As the tree grows, you may need a ladder to reach higher branches.
The nectarine tree is very vulnerable to peach leaf curl, and, clearly, proper pruning will give your nectarine tree vigor and a make it more resilient. You can also treat your nectarine tree before the first leaves appear, with organic acaricide (mite killer) or a spray containing Bordeaux mixture.
Learn more about the nectarine tree. When to Prune Nectarine Trees Most fruit trees are pruned during the dormant season – or winter. Earlier pruning may encourage excessive vegetative growth and suckering in spring and summer.
As mentioned earlier, long, weak growth should be pinched back.
Limit spring and summer pruning to light thinning, and try to avoid trimming pear trees after midsummer. The trees should never be pruned when it is raining as this can spread the spores. If pruning more than one tree, disinfect secateurs to prevent passing on potential infections.

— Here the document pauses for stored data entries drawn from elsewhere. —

Lemma key_on_the_grid_is_fixed_decimal_witness :
  generateCacheKey 26.7606 83.3732 = "26.761,83.373" /\
  fixed_key (generateCacheKey 26.7606 83.3732) = true.
Proof.
  apply (key_on_the_grid_is_fixed_decimal 26.7606 83.3732 26761 83373).
  - left. reflexivity.
  - left. reflexivity.
  - cbn. lia.
  - cbn. lia.
Defined.

End GridKey.

(* ===================================================================== *)
(** ** Keys and cells                                                    *)
(* ===================================================================== *)

Section Cells.
Import Service.

Lemma digit_val_digit_char x : 0 <= x < 10 -> digit_val (JS.digit_char x) = x.
Proof.
  intros Hx. unfold digit_val, JS.digit_char.
  rewrite nat_ascii_embedding by lia. lia.
Qed.

Lemma num_from_digits k : forall s acc a,
  0 <= s ->
  num_from a (JS.digits k s acc) = num_from (a * 10 ^ Z.of_nat k + s mod 10 ^ Z.of_nat k) acc.
Proof.
  induction k as [|k IH]; intros s acc a Hs.
  - cbn [JS.digits]. change (10 ^ Z.of_nat 0) with 1. rewrite Z.mod_1_r. f_equal. lia.
  - cbn [JS.digits]. rewrite IH by (apply Z.div_pos; lia). cbn [num_from].
    rewrite digit_val_digit_char by (apply Z.mod_pos_bound; lia).
    f_equal. rewrite Nat2Z.inj_succ, Z.pow_succ_r by lia.
    rewrite (Z.rem_mul_r s 10 (10 ^ Z.of_nat k)) by (try apply Z.pow_pos_nonneg; lia).
    ring.
Qed.

Lemma count_digits_enough fuel : forall s,
  0 <= s < 2 ^ Z.of_nat fuel -> s < 10 ^ Z.of_nat (JS.count_digits fuel s).
Proof.
  induction fuel as [|fuel IH]; intros s Hs.
  - cbn in *. lia.
  - cbn [JS.count_digits]. destruct (Z.ltb_spec s 10) as [H|H]; [cbn; lia|].
    rewrite Nat2Z.inj_succ, Z.pow_succ_r in * by lia.
    assert (s / 10 < 10 ^ Z.of_nat (JS.count_digits fuel (s / 10))).
    { apply IH. split; [apply Z.div_pos; lia|].
      apply Z.div_lt_upper_bound; lia. }
    pose proof (Z.div_mod s 10 ltac:(lia)). pose proof (Z.mod_pos_bound s 10 ltac:(lia)).
    lia.
Qed.

Lemma num_from_nat_dec s : 0 <= s -> num_from 0 (JS.nat_dec s) = s.
Proof.
  intros Hs. unfold JS.nat_dec. rewrite num_from_digits by done. cbn [num_from].
  rewrite Z.mul_0_l, Z.add_0_l. apply Z.mod_small. split; [done|].
  apply count_digits_enough. split; [done|].
  rewrite Nat2Z.inj_add, Z2Nat.id by apply Z.log2_nonneg.
  destruct (Z.eq_dec s 0) as [->|Hne]; [done|].
  change (Z.of_nat 1) with 1. rewrite Z.add_1_r. apply Z.log2_spec. lia.
Qed.
(** Every call either leaves ranking, routes and selection alone or ends
    them with those of a hospital refresh. *)
Lemma call_refresh (s : Service) (c : Call) :
  routesOk s /\ Sorted priorityOrder (hospitals s) ->
  routesOk (fst (call s c)) /\ Sorted priorityOrder (hospitals (fst (call s c))).
Proof.
  intros [Hroutes Hprio].
  assert (Hsame : forall s',
             hospitals s' = hospitals s -> hospitalRoutes s' = hospitalRoutes s ->
             autoSelectShortestRoute s' = autoSelectShortestRoute s ->
             routesOk s' /\ Sorted priorityOrder (hospitals s')).
  { intros s' H1 H2 H3. unfold routesOk, WorkCentricLocationService.getEmergencyRoute.
    rewrite H1, H2, H3. split; [ exact Hroutes | exact Hprio ]. }
  assert (Hreb : forall s1,
             hospitals s1 = hospitals s -> hospitalRoutes s1 = hospitalRoutes s ->
             autoSelectShortestRoute s1 = autoSelectShortestRoute s ->
             routesOk (WorkCentricLocationService.updateNetworkTopology s1) /\
             Sorted priorityOrder
               (hospitals (WorkCentricLocationService.updateNetworkTopology s1))).
  { intros s1 H1 H2 H3.
    pose proof (updateNetworkTopology_frame s1) as (F1 & F2 & _ & F4 & _).
    cbv zeta in F1, F2, F4. apply Hsame; congruence. }
  destruct c as [latitude longitude radiusKm directory routing | enabled
                 | deviceId deviceName workRole
                 | deviceId position accuracy now directory routing | | callback
                 | callback | deviceId | topology | now]; cbn [call].
  - apply updateHospitals_refresh. exact Hroutes.
  - unfold WorkCentricLocationService.setEmergencyMode. cbn [fst].
    apply Hreb; destruct enabled; reflexivity.
  - apply Hreb; reflexivity.
  - destruct (map_get deviceId (devices s)) as [device |] eqn:Hget.
    + rewrite (updateDeviceLocation_known s deviceId position accuracy now directory
                 routing device Hget).
      match goal with
      | |- context [WorkCentricLocationService.updateHospitals ?s1 ?a ?b ?c ?d ?e] =>
          pose proof (updateHospitals_refresh s1 a b c d e Hroutes) as [Hr Hp];
          set (sh := fst (WorkCentricLocationService.updateHospitals s1 a b c d e)) in *
      end.
      pose proof (updateNetworkTopology_frame sh) as (F1 & F2 & _ & F4 & _).
      cbv zeta in F1, F2, F4.
      unfold routesOk, WorkCentricLocationService.getEmergencyRoute in *.
      cbn [hospitals hospitalRoutes autoSelectShortestRoute withPending].
      rewrite F1, F2, F4. split; assumption.
    + unfold WorkCentricLocationService.updateDeviceLocation. rewrite Hget.
      split; assumption.
  - unfold WorkCentricLocationService.timerFires.
    destruct (pendingNotifies s); apply Hsame; reflexivity.
  - unfold WorkCentricLocationService.subscribe.
    destruct (existsb _ _); apply Hsame; reflexivity.
  - apply Hsame; reflexivity.
  - apply Hreb; reflexivity.
  - apply Hreb; reflexivity.
  - unfold WorkCentricLocationService.markOfflineIfStale.
    destruct (WorkCentricLocationService.sweep now (devices s) false)
      as [devices' changed].
    destruct changed; cbn [fst]; [ apply Hreb | apply Hsame ]; reflexivity.
Qed.

Lemma reachable_refresh (s : Service) :
  reachable s -> routesOk s /\ Sorted priorityOrder (hospitals s).
Proof.
  revert s. apply run_invariant.
  - split; [ | constructor ].
    split; [ reflexivity | split; [ cbn; lia | constructor ] ].
  - intros s c H. apply call_refresh. exact H.
Qed.



(** X27.  In every reachable state the held facilities are in descending
    order of [workPriority]: the facility the topology and the role
    assignment take as the nearest one has the highest score of all. *)
Theorem reachable_hospitals_by_priority :
  forall s : Service,
    reachable s ->
    Sorted priorityOrder (hospitals s) /\
    forall top rest,
      hospitals s = top :: rest ->
      forall h, In h rest -> (hosp_workPriority h <= hosp_workPriority top)%Z.
Proof.
  intros s Hreach.
  destruct (reachable_refresh s Hreach) as [_ Hprio].
  split; [ exact Hprio | ].
  intros top rest Heq h Hh. rewrite Heq in Hprio.
  apply Sorted_StronglySorted in Hprio;
    [ | intros x y z Hxy Hyz; unfold priorityOrder in *; lia ].
  apply StronglySorted_inv in Hprio. destruct Hprio as [_ Hall].
  rewrite Forall_forall in Hall. specialize (Hall h Hh).
  unfold priorityOrder in Hall. lia.
Qed.

Lemma reachable_hospitals_by_priority_witness :
  Sorted priorityOrder (hospitals oneLocated).
Proof.
  exact (proj1 (reachable_hospitals_by_priority oneLocated reachable_oneLocated)).
Defined.

Lemma rebuild_topologyOk (s : Service) :
  topologyOk (devices (WorkCentricLocationService.updateNetworkTopology s))
             (connections (WorkCentricLocationService.updateNetworkTopology s)).
Proof.
  split; [ apply rebuild_anchored | ].
  intros Hfew.
  pose proof (updateNetworkTopology_roles s) as Hroles. cbv zeta in Hroles.
  unfold WorkCentricLocationService.getAllDevices in Hroles.
  rewrite Hroles in Hfew.
  destruct (Nat.ltb_spec (length (filter usable (map snd (devices s)))) 2)
    as [Hlt | Hge].
  - rewrite (updateNetworkTopology_few s Hlt). reflexivity.
  - exfalso.
    pose proof (Forall2_length
                  (assignWorkRoles_sameButRole (hospitals s)
                     (filter usable (map snd (devices s))))) as Hlen.
    lia.
Qed.

(** X28.  In every reachable state both ends of every stored connection are
    online positioned devices of the registry, and no connection is stored
    while fewer than two devices are online and positioned. *)
Theorem reachable_topology :
  forall s : Service,
    reachable s -> topologyOk (devices s) (connections s).
Proof.
  apply run_invariant.
  - split; [ constructor | reflexivity ].
  - intros s c Hok.
    destruct (call_rebuild_or_frame s c) as [[Hdev Hconn] | (s1 & Hdev & Hconn & _)].
    + rewrite Hdev, Hconn. exact Hok.
    + rewrite Hdev, Hconn. apply rebuild_topologyOk.
Qed.

Lemma reachable_topology_witness :
  topologyOk (devices oneLocated) (connections oneLocated).
Proof. exact (reachable_topology oneLocated reachable_oneLocated). Defined.

(** ** The tracker component: route selection *)

Lemma shortestFold_min (rest : list HospitalRoute) :
  forall first : HospitalRoute,
    let r := fold_left
               (fun shortest current =>
                  if Rltb (hr_roadDistance current) (hr_roadDistance shortest)
                  then current else shortest)
               rest first in
    In r (first :: rest) /\
    forall x, In x (first :: rest) -> hr_roadDistance r <= hr_roadDistance x.
Proof.
  induction rest as [| c rest IH]; intros first; cbn [fold_left].
  - cbn. split; [ left; reflexivity | intros x [<- | []]; lra ].
  - match goal with
    | |- context [fold_left _ rest ?a] => set (step := a)
    end.
    assert (Hstep : (step = c /\ hr_roadDistance c < hr_roadDistance first) \/
                    (step = first /\ hr_roadDistance first <= hr_roadDistance c)).
    { unfold step, Rltb.
      destruct (Rlt_dec (hr_roadDistance c) (hr_roadDistance first));
        [ left | right ]; split; auto; lra. }
    destruct (IH step) as [Hin Hmin]. cbv zeta in Hin, Hmin. split.
    + destruct Hin as [E | Hin]; [ | right; right; exact Hin ].
      rewrite <- E.
      destruct Hstep as [[-> _] | [-> _]];
        [ right; left; reflexivity | left; reflexivity ].
    + pose proof (Hmin step (or_introl eq_refl)) as Hs.
      intros x [<- | [<- | Hx]].
      * destruct Hstep as [[E Hlt] | [E Hle]];
          apply (f_equal hr_roadDistance) in E; lra.
      * destruct Hstep as [[E Hlt] | [E Hle]];
          apply (f_equal hr_roadDistance) in E; lra.
      * apply Hmin. right. exact Hx.
Qed.
Definition html (body : string) : result response :=
  Ok (mkResponse 200 (Some "text/html; charset=utf-8") body).

Definition not_found : result response :=
  Ok (mkResponse 404 (Some "text/html") "Not Found").

(** The answers of the sites; a host that is not listed cannot be
    reached. *)
Definition site (u : string) : result response :=
  if String.eqb u "https://fc.example" then html page_fc
  else if String.eqb u "https://sv.example/" then html page_plain
  else if String.eqb u "https://sv.example/news" then html page_sv_news
  else if String.eqb u "https://tv.example" then html page_fc
  else if String.eqb u "https://nohref.example" then html page_nohref
  else if String.eqb u "https://badhref.example" then html page_badhref
  else if String.eqb u "https://upper.example" then html page_plain
  else if String.eqb u "https://upper.example/feed" then html body_upper_rss
  else if String.eqb u "https://badanchor.example" then html page_badanchor
  else if String.prefix "https://badanchor.example/" u then not_found
  else if String.eqb u "https://xml.example" then html page_plain
  else if String.eqb u "https://xml.example/rss" then
    Ok (mkResponse 200 (Some "application/rss+xml") "<rss version='2.0'/>")
  else if String.prefix "https://xml.example/" u then not_found
  else if String.prefix "https://sv.example/" u then not_found
  else if String.prefix "https://upper.example/" u then not_found
  else if String.prefix "https://nohref.example/" u then not_found
  else Raise RequestException.

Definition at_time (mm ss : Z) : option struct_time :=
  Some [2026; 11; 3; 11; mm; ss; 1; 307; 0].

Definition entry_pokal : entry :=
  mkEntry (Some "Pokalsieg - Spielbericht")
    (Some "https://fc.example/news/pokalsieg") None (Some "3:1 im Derby")
    (at_time 5 0) (Some "Tue, 03 Nov 2026 12:05:00 +0100") None.

Definition entry_training : entry :=
  mkEntry (Some "Training") None (Some "https://fc.example/news/training")
    None (at_time 7 30) None None.

Definition entry_pokal_again : entry :=
  mkEntry (Some "FC: Pokalsieg") (Some "https://fc.example/news/pokalsieg")
    None (Some "Nachbericht") (at_time 9 0) None None.

Definition entry_neuzugang : entry :=
  mkEntry (Some "Neuzugang") (Some "https://fc.example/news/neuzugang")
    None (Some "Verpflichtung") (at_time 40 0) None None.

(** An Atom entry with [<updated>] only, and an entry whose date
    feedparser could not read. *)
Definition entry_atom : entry :=
  mkEntry (Some "Heimspiel") (Some "https://tv.example/a/heimspiel") None
    None None None (Some "2026-11-03T11:20:00Z").

Definition entry_gestern : entry :=
  mkEntry (Some "Ehrung") (Some "https://tv.example/a/ehrung") None
    None None (Some "gestern") None.

(** The feeds; the one of the FC has a new entry from 11:30 on. *)
Definition feed (u : string) (clock : Z) : result (list entry) :=
  if String.eqb u "https://fc.example/feed.xml" then
    if clock <? 1800 then
      Ok [entry_pokal; entry_training; entry_pokal_again]
    else Ok [entry_neuzugang; entry_pokal; entry_training]
  else if String.eqb u "https://tv.example/feed.xml" then
    Ok [entry_atom; entry_gestern]
  else Raise FeedError.

(** The world is the clock; every reading of it takes a second. *)
Definition env : Env :=
  mkEnv
    (fun (rq : request) (clock : Z) => (site (rq_url rq), clock))
    (fun u clock => (feed u clock, clock))
    "feedparser/6.0.11 +https://github.com/kurtmckee/feedparser/"
    (fun clock => (clock, clock + 1))
    soup_link_tags soup_anchors urljoin urlparse_path
    format_datetime format_struct_time fromisoformat parsedate_to_datetime.

(** The runs of the examples. *)

Definition club_fc : club := mkClub (Some "FC") (Some "https://fc.example").
Definition club_sv : club := mkClub (Some "SV") (Some "https://sv.example/").
Definition club_tv : club := mkClub (Some "TV") (Some "https://tv.example").
Definition club_bad : club :=
  mkClub (Some "Bad") (Some "https://badhref.example").
Definition club_badanchor : club :=
  mkClub (Some "Anker") (Some "https://badanchor.example").
Definition club_without_url : club := mkClub (Some "Ohne") None.

Definition clubs : list club := [club_fc; club_sv; club_without_url].

(** The state at [clock] seconds after 11:00, nothing sent yet. *)
Definition net_at (clock : Z) : netstate env := mkNet (E := env) clock [].

(** A first run at 11:10 on a fresh store, and a second one at 11:30 on
    the store the first one leaves. *)
Definition start1 : aggstate env := (net_at 600, SeenStore.init).
Definition run1 : result (list item) * aggstate env :=
  Eval vm_compute in aggregate clubs start1.
Definition out1 : list item :=
  match fst run1 with Ok l => l | Raise _ => [] end.
Definition start2 : aggstate env := (net_at 1800, snd (snd run1)).
Definition run2 : result (list item) * aggstate env :=
  Eval vm_compute in aggregate clubs start2.
Definition out2 : list item :=
  match fst run2 with Ok l => l | Raise _ => [] end.

End Demo.

(* ===================================================================== *)
(** * The rest of the program: source list, feed document, main *)
(* ===================================================================== *)

Module PyText.

(** The ASCII characters [str.isspace] accepts. *)
Definition is_space (a : ascii) : bool :=
  let n := nat_of_ascii a in
  ((Nat.leb 9 n && Nat.leb n 13) || (Nat.leb 28 n && Nat.leb n 32))%bool.

Fixpoint lstrip (s : string) : string :=
  match s with
  | EmptyString => EmptyString
  | String a s' => if is_space a then lstrip s' else s
  end.

Fixpoint rstrip (s : string) : string :=
  match s with
  | EmptyString => EmptyString
  | String a s' =>
      let r := rstrip s' in
      if is_space a && String.eqb r "" then "" else String a r
  end.

(** [s.strip()] *)
Definition strip (s : string) : string := rstrip (lstrip s).

End PyText.

Module Clubs.

(** A row as [csv.DictReader] yields it: the cell of each column, [None]
    for a cell the line does not have. *)
Definition csv_row : Type := list (string * option string).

In terms of pruning, both peaches and nectarines can be treated in the same way as.
Prune nectarine trees lightly at the beginning of the summer. Prune away any diagonally crossing limbs that are rubbing against other limbs. All new growth that appears weak should be pruned away. Prune away any dead, damaged or diseased branches, as mentioned above. Stagger the branches. Cut the branches back to different lengths to encourage. Peach and Nectarine remove 50% of last years growth.
Fig, Apple, Pear, Plum and Apricot remove about 20% of last years growth. Cherries only summer prune the first 5 years. Pruning Abandoned or Neglected Fruit Trees [PDF] Fruit Trees: Pruning Overgrown Deciduous Trees. Jun 24, Peach trees, nectarine trees, and Japanese plum trees often grow very quickly, rapidly reaching impressive heights, while neglecting the development of sturdy limbs.
Pruning these trees in the summer can reduce this occurrence, and support the growth of stronger branches.